In fact, did you know that famous comedian Steve Martin is also an incredible banjo player? He has played the banjo as his monologue on Saturday Night Live multiple times, including this amazing 1979 performance, and has even released an album of banjo songs.
This 5-stringed instrument is definitely unique compared to its 6-stringed relative, the acoustic guitar. But why does it look so different? And why are those distinctions so important?
Simply put, the key difference between a banjo and a guitar is the body of the instrument. The body of the banjo is round and covered with a sheet of animal skin or plastic, similar to a drum head. The sound reverberates off of the sheet instead of wood with a hollow inside. The strings are also made entirely of metal, compared to the acoustic guitar’s being made from steel. The metal and drum head combined create the high pitched, twangy sound associated with the banjo.
Though we might think of the banjo as an American instrument, the instrument actually originates from Africa. The banjar, as it was originally named, was a simple instrument made from a hollowed-out gourd, a horsehair string, animal skin, and a long stick.

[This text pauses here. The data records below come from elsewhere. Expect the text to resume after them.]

(* ===== verification/DerivationTheorems.v ===== *)
(** * No case passes without an observed one

    Every record of a finished run that passes is linked, by the closed derivations and
    the aliases of the catalog, to a case that was observed to pass; then the
    normaliser the code passes as an instance of the interface. *)

From S2P Require Export Derivation CaseBinding.
From S2P Require Import CaseTheorems ContractsResults CaseConfig BaselineTheorems NginxProtocol.
From Stdlib Require Import QArith.
#[global] Open Scope Z_scope.

(** What the derivations need of the normaliser: a record that passes is of the case the
    raw record names, and the raw record claims to pass. *)
Class JudgesClaims (normalize : pydict -> string -> case_table -> list pydict -> option string -> res (option pydict)) := {
  names_case : forall raw connector cases events mode r,
    normalize raw connector cases events mode = Ok (Some r) -> passed r = true -> case_id_of r = case_identifier raw;
  needs_claim : forall raw connector cases events mode r,
    normalize raw connector cases events mode = Ok (Some r) -> passed r = true ->
    normalize_status (dict_get "status" raw) = Ok "PASS" }.

(** A payload that reports requests of the run. *)
Definition reports_requests (source : pydict) : Prop :=
  dict_get "requests_sent" source = PBool true \/ dict_get "runtime_verified" source = PBool true.

Section Grounded.
Variables (event_schema : pyval) (fuel : nat) (plan : pydict) (cases : case_table) (events : list pydict).
Variables (mode : option string) (observed payloads : list pydict).

(** The plan selects the case. *)
Definition selected (id : string) : Prop :=
  exists selections, selected_plan_cases plan = Ok selections /\ selected_plan_case selections id = true.

(** The cases linked to an observed PASS. *)
Inductive grounded : string -> Prop :=
| gr_observed r : In r observed -> passed r = true -> grounded (case_id_of r)
| gr_allow source : In source payloads -> reports_requests source ->
    optional_int (dict_get "allowed_request_status" source) = Ok (PInt 200) -> grounded "allow_without_marker"
| gr_deny source : In source payloads -> reports_requests source ->
    optional_int (dict_get "blocked_request_status" source) = Ok (PInt 403) ->
    In 1100001 (source_observed_rule_ids source) -> grounded "deny_header_marker_403"
| gr_event id event case expected : grounded "deny_header_marker_403" ->
    event_for_rule events (Some 1100001) = Some event -> selected id -> In id EVENT_FIELD_CASES ->
    case_of id cases = Some case -> iterate (dict_get "expected_event_fields" case) = Ok expected ->
    (forall item, In item expected -> In (py_str item) (event_field_names (PDict event) "")) -> grounded id
| gr_body event body : grounded "deny_header_marker_403" -> grounded "deny_request_body_marker_403" ->
    event_for_rule events (Some 1100001) = Some event -> event_for_rule events (Some 1100101) = Some body ->
    canonical_event_errors event_schema fuel (PDict event) "event" None mode = Ok [] ->
    selected "event_has_no_request_body_payload" -> grounded "event_has_no_request_body_payload"
| gr_phase4 base id : grounded base -> In base PHASE4_BASES -> In id PHASE4_FACTS -> selected id -> grounded id
| gr_reuse target base needs_event case request : grounded base -> In (target, base, needs_event) EXPLICIT_REUSES ->
    selected target -> case_of target cases = Some case -> dict_get "request" case = PDict request ->
    dict_get "reuses" request = PStr base ->
    (needs_event = true -> exists event transaction, In event events /\ event_transaction_ids event = [transaction]) ->
    grounded target
| gr_target alias case target : grounded alias -> case_of alias cases = Some case ->
    field_text "deprecated_alias_for" case = target -> selected target -> grounded (py_strip target)
| gr_alias alias case target : grounded target -> In (alias, case) cases -> alias_target case = target -> grounded alias.

(** Every passing record is of a grounded case. *)
Definition all_grounded (records : list pydict) : Prop :=
  forall r, In r records -> passed r = true -> grounded (case_id_of r).
(** The index, too. *)
Definition index_grounded (by_id : pydict) : Prop :=
  forall id r, dict_find id by_id = Some (PDict r) -> passed r = true -> grounded id.
Definition state_grounded (st : derivation) : Prop := all_grounded (fst st) /\ index_grounded (snd st).

Lemma grounded_nil : all_grounded [].
Proof. intros r []. Qed.
Lemma grounded_app l1 l2 : all_grounded l1 -> all_grounded l2 -> all_grounded (l1 ++ l2).
Proof. intros H1 H2 r Hr. apply in_app_or in Hr as [Hr|Hr]; [by apply H1|by apply H2]. Qed.
Lemma grounded_one r : (passed r = true -> grounded (case_id_of r)) -> all_grounded [r].
Proof. intros H x [<-|[]]. exact H. Qed.

Lemma index_set id r by_id : index_grounded by_id -> (passed r = true -> grounded id) ->
  index_grounded (dict_set id (PDict r) by_id).
Proof.
  intros Hi Hr k x. rewrite dict_find_set. destruct (String.eqb_spec id k) as [->|]; [by intros [= <-]|apply Hi].
Qed.

Lemma state_add st id r : state_grounded st -> (passed r = true -> grounded id /\ case_id_of r = id) ->
  state_grounded (add_record st id r).
Proof.
  intros [Hl Hi] Hr. split; cbn [add_record fst snd].
  - apply grounded_app; [done|]. apply grounded_one. intros Hp. destruct (Hr Hp) as [Hg ->]. exact Hg.
  - apply index_set; [done|]. intros Hp. by apply Hr.
Qed.

Lemma passed_record_grounded id by_id r : index_grounded by_id -> passed_record id by_id = Some r -> grounded id.
Proof.
  intros Hi. unfold passed_record, record_of_case. destruct (dict_find id by_id) as [v|] eqn:E; [|done].
  destruct v as [| | | | | |[|x l]]; try done. destruct (passed (x :: l)) eqn:Ep; [|done]. intros _. by apply (Hi id (x :: l)).
Qed.

Lemma text_case s r : dict_find "case_id" r = Some (PStr s) -> case_id_of r = s.
Proof.
  intros H. unfold case_id_of, dict_get, dict_get_or. rewrite H. unfold text_of. cbn [truthy py_str].
  by destruct (String.eqb_spec s "") as [->|].
Qed.

(** The index of the records by their identifiers. *)
Lemma put_key_member s v key w d : In (PStr s, v) (put_key key w d) -> In (PStr s, v) d \/ (v = w /\ key = PStr s).
Proof.
  induction d as [|[c x] d IH]; cbn [put_key]; [intros [[= <- <-]|[]]; by right|].
  destruct (py_eq c key) eqn:E.
  - intros [[= -> ->]|Hin]; [|by left; right]. right. split; [done|]. destruct key; cbn in E; try done.
    apply String.eqb_eq in E. by subst.
  - intros [H|Hin]; [left; by left|]. destruct (IH Hin) as [H|H]; [left; by right|by right].
Qed.

Lemma deduplicated_member records by_id s v : deduplicated_case_records records = Ok by_id -> In (PStr s, v) by_id ->
  exists r, In r records /\ v = PDict r /\ case_id_of r = s.
Proof.
  unfold deduplicated_case_records. intros H. revert s v.
  apply (foldM_inv put_record (fun d => forall s v, In (PStr s, v) d ->
    exists r, In r records /\ v = PDict r /\ case_id_of r = s) records [] by_id); [|intros s v []|exact H].
  intros d r d' Hd Hr Hp s v Hin. unfold put_record in Hp. destruct (dict_item "case_id" r) as [key|] eqn:Ek; [|done].
  destruct (hashable key); [|done]. apply Ok_inj in Hp as <-. apply put_key_member in Hin as [Hin|[-> ->]]; [by apply Hd|].
  exists r. split; [done|]. split; [done|]. apply text_case. by apply dict_item_Ok.
Qed.

Lemma index_deduplicated records by_id : all_grounded records -> deduplicated_case_records records = Ok by_id ->
  index_grounded by_id.
Proof.
  intros Hg Hd id r Hf Hp. apply dict_find_In in Hf. destruct (deduplicated_member _ _ _ _ Hd Hf) as (x & Hx & [= <-] & <-).
  by apply Hg.
Qed.

Lemma index_by_text records : all_grounded records -> index_grounded (by_text records).
Proof.
  unfold by_text. intros Hg. assert (G : forall d, index_grounded d -> incl [] records ->
    index_grounded (fold_left (fun d record => dict_set (case_id_of record) (PDict record) d) records d)).
  { clear -Hg. induction records as [|r records IH]; [done|]. intros d Hd _. cbn [fold_left]. apply IH.
    - intros x Hx. apply Hg. by right.
    - apply index_set; [done|]. apply Hg. by left.
    - intros x []. }
  apply G; [|intros x []]. intros id r. done.
Qed.

(** ** The derivations *)

Section Judged.
Variable normalize : pydict -> string -> case_table -> list pydict -> option string -> res (option pydict).
Context {judges : JudgesClaims normalize}.

Lemma kept_case raw connector r : kept_record normalize cases events mode raw connector = Ok (Some r) -> passed r = true ->
  case_id_of r = case_identifier raw /\ normalize_status (dict_get "status" raw) = Ok "PASS".
Proof.
  unfold kept_record. destruct (normalize _ _ _ _ _) as [[[|x l]|]|] eqn:E; try done. intros Hr Hp.
  assert (x :: l = r) as <- by congruence. split; [by eapply names_case|by eapply needs_claim].
Qed.

(** The identifier and the claim of a derived raw record. *)
Lemma named_case raw s : dict_find "case_id" raw = Some (PStr s) -> s <> "" -> case_identifier raw = py_strip s.
Proof.
  intros Hf Hne%String.eqb_neq. unfold case_identifier, dict_get at 1, dict_get_or. rewrite Hf. unfold py_or, text_of.
  cbn [truthy]. rewrite Hne. cbn [negb truthy]. rewrite Hne. cbn [negb truthy]. by rewrite Hne.
Qed.

Lemma optional_value x v z : optional_int x = Ok v -> eq_int v z = true -> v = PInt z.
Proof.
  unfold optional_int. intros H E. assert (Hv : v = PNone \/ exists n, v = PInt n).
  { destruct (is_none x || _); [left; congruence|]. destruct x as [|b|n|q t|s| |]; try done; [by right; exists n; congruence|..].
    - right. eexists. injection H as <-. reflexivity.
    - destruct (py_int_text s) as [n|]; [|done]. right. exists n. congruence. }
  destruct Hv as [->|(n & ->)]; [done|]. unfold eq_int in E. cbn in E. by apply Qeq_bool_inject in E as ->.
Qed.

Lemma derive_core_grounded source connector l : In source payloads ->
  derive_core_records normalize cases events mode source connector = Ok l -> all_grounded l.
Proof.
  intros Hin. unfold derive_core_records.
  destruct (negb (is_true (dict_get "requests_sent" source)) && _) eqn:Er; [intros [= <-]; exact grounded_nil|].
  assert (R : reports_requests source).
  { apply andb_false_iff in Er as [Er|Er]; apply negb_false_iff, is_true_eq in Er; [by left|by right]. }
  destruct (append_derived_allow_record _ _ _ _ _ _ _) as [l1|] eqn:E1; [|done]. intros E2.
  assert (G1 : all_grounded l1).
  { unfold append_derived_allow_record in E1. destruct (optional_int _) as [v|] eqn:Ev; [|done].
    destruct (is_none v); [apply Ok_inj in E1 as <-; exact grounded_nil|]. unfold append_normalized_record in E1.
    destruct (kept_record _ _ _ _ _ _) as [[r|]|] eqn:En; [| |done]; apply Ok_inj in E1 as <-; [|exact grounded_nil].
    apply grounded_one. intros Hp. destruct (kept_case _ _ _ En Hp) as [-> Hs].
    destruct (eq_int v 200) eqn:E; [|done]. apply (optional_value _ _ _ Ev) in E as ->. by apply (gr_allow source). }
  unfold append_derived_blocked_record in E2. destruct (optional_int _) as [v|] eqn:Ev; [|done].
  destruct (is_none v); [by apply Ok_inj in E2 as <-|]. cbv zeta in E2. unfold append_normalized_record in E2.
  destruct (kept_record _ _ _ _ _ _) as [[r|]|] eqn:En; [| |done]; apply Ok_inj in E2 as <-; [|done].
  apply grounded_app; [done|]. apply grounded_one. intros Hp. destruct (kept_case _ _ _ En Hp) as [-> Hs].
  destruct (eq_int v 403 && _) eqn:E; [|done]. apply andb_true_iff in E as [Ez E]. apply (optional_value _ _ _ Ev) in Ez as ->.
  apply (gr_deny source); [done|done|done|]. unfold Z_in in E. apply existsb_exists in E as (z & Hz & ->%Z.eqb_eq). done.
Qed.

Section Selected.
Variable selections : list (string * pydict).
Hypothesis planned : selected_plan_cases plan = Ok selections.

Lemma selected_case id : selected_plan_case selections id = true -> selected id.
Proof. by exists selections. Qed.

Lemma event_fields_grounded event st st' : event_for_rule events (Some 1100001) = Some event ->
  grounded "deny_header_marker_403" ->
  append_event_field_derivations normalize cases events mode st selections plan event = Ok st' ->
  state_grounded st -> state_grounded st'.
Proof.
  intros He Hb H Hst. unfold append_event_field_derivations in H. cbv zeta in H.
  apply (foldM_inv _ state_grounded _ _ _) in H; [exact H| |exact Hst]. clear dependent st. clear dependent st'.
  intros st id st' Hst Hid H. destruct (dict_has id (snd st) || _) eqn:Ec; [by apply Ok_inj in H as <-|].
  apply orb_false_iff in Ec as [_ Ec%negb_false_iff].
  destruct (case_of id cases) as [case|] eqn:Ecase; [|done].
  destruct (dict_item "expected_event_fields" case) as [v|] eqn:Ev; [|done]. apply dict_item_Ok in Ev.
  destruct (iterate v) as [expected|] eqn:Ei; [|done]. destruct (dict_item "connector" plan) as [c|]; [|done].
  unfold append_derived_event_field_record in H.
  destruct (kept_record _ _ _ _ _ _) as [[r|]|] eqn:En; [| |done]; apply Ok_inj in H as <-; [|done].
  apply state_add; [done|]. intros Hp. destruct (kept_case _ _ _ En Hp) as [Hc Hs].
  assert (Hn : case_id_of r = id).
  { rewrite Hc. clear -Hid. cbn in Hid. intuition subst; reflexivity. }
  split; [|exact Hn]. apply (gr_event id event case expected); try done; [by apply selected_case|unfold dict_get, dict_get_or; by rewrite Ev|].
  destruct (forallb _ (map py_str expected)) eqn:E; [|done]. rewrite forallb_forall in E.
  intros item Hin. apply str_in_In, E, in_map_iff. by exists item.
Qed.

"The Old Plantation", an anonymous folk painting from the 1700s depicting slaves dancing to banjo
When Africans were forcefully brought to the New World, so were their culture and traditions. Over time, the instrument was adopted by white people, particularly with the Appalachians, thanks to the instrument’s simple design and relatively easy playing style.
It wasn’t until the minstrel shows of the 19th century, though, until the banjo broke into mainstream popularity. These minstrel performers, typically white men who would paint their faces black, would depict stereotypes of African American culture through singing and dance. The banjo was one instrument utilized during these performances. As minstrel shows rightfully died out, the popularity of the instrument still remained, utilized in jazz bands and bluegrass bands during the 20th century.
More recently, though, the banjo is most commonly associated with genres of music like blues, folk, and country. But the high pitched sound of the banjo has a place in more than just country music. Even rock legends like Led Zeppelin and The Eagles have utilized the sound of the instrument-- including one my favorite musicians to utilize the instrument, Sufjan Stevens.
If you’ve been interested in learning a stringed instrument, perhaps you should brave the banjo. Idaho State University's Continuing Education and Workforce Training will be offering a Beginner’s Banjo/Mandolin course.
Dr. Bryan Barclay will teach you how to read banjo and mandolin tablature, along with Scrugg's style techniques to recreate that classic bluegrass sound. Before long, you will also be a banjo master-- though probably nothing to Steve Martin’s caliber.